━━━ GIVEN ENTRIES ━━━
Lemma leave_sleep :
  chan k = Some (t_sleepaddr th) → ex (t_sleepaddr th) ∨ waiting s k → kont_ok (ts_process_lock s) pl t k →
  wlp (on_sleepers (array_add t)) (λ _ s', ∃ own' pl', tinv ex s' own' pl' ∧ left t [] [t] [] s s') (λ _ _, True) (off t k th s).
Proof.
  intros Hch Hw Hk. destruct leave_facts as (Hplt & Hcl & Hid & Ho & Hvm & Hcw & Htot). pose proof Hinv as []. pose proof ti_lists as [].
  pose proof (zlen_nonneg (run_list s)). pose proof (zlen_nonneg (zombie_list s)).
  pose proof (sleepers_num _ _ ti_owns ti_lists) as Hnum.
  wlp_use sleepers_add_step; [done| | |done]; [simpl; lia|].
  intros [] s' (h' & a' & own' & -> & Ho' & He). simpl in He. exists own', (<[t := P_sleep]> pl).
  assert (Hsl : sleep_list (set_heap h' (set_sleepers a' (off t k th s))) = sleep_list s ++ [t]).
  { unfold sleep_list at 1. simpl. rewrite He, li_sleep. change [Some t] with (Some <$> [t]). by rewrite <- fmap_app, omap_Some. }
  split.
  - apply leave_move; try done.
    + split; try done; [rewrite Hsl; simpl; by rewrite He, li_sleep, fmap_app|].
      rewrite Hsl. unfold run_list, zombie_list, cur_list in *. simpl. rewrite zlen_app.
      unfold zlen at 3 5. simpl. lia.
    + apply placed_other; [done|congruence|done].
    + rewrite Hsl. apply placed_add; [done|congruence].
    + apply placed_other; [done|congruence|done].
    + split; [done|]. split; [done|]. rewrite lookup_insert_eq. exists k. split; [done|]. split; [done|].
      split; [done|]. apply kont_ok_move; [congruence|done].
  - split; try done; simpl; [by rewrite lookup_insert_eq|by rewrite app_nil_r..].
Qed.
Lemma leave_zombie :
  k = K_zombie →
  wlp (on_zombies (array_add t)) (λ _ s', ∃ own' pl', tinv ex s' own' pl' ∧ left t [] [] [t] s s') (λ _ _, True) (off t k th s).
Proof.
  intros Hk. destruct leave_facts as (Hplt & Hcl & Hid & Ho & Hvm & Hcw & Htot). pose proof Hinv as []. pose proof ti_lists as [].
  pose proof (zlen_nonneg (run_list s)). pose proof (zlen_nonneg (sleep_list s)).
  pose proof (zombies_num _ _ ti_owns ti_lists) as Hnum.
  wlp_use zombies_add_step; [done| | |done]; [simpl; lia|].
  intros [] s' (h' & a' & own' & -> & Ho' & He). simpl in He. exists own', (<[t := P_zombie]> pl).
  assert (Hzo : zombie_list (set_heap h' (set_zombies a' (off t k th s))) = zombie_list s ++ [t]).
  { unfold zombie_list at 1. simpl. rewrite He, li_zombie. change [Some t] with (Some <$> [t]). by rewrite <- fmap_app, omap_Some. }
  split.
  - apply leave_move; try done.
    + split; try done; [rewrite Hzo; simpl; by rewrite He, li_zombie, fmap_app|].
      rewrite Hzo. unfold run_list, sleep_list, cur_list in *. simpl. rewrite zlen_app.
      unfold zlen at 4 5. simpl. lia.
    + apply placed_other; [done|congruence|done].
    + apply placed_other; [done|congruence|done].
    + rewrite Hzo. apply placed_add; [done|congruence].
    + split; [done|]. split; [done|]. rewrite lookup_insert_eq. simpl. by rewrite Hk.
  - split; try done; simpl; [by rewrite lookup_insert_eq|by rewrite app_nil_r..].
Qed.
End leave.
━━━
**EXERCISE DETAILS**
The required answer is the exact run of lines above starting at the line with "rewrite Hsl. unfold" and ending at the line with "Hsl. apply placed_add; [done|congruence].", with both ends present.

**SOLUTION**
      rewrite Hsl. unfold run_list, zombie_list, cur_list in *. simpl. rewrite zlen_app.
      unfold zlen at 3 5. simpl. lia.
    + apply placed_other; [done|congruence|done].
    + rewrite Hsl. apply placed_add; [done|congruence].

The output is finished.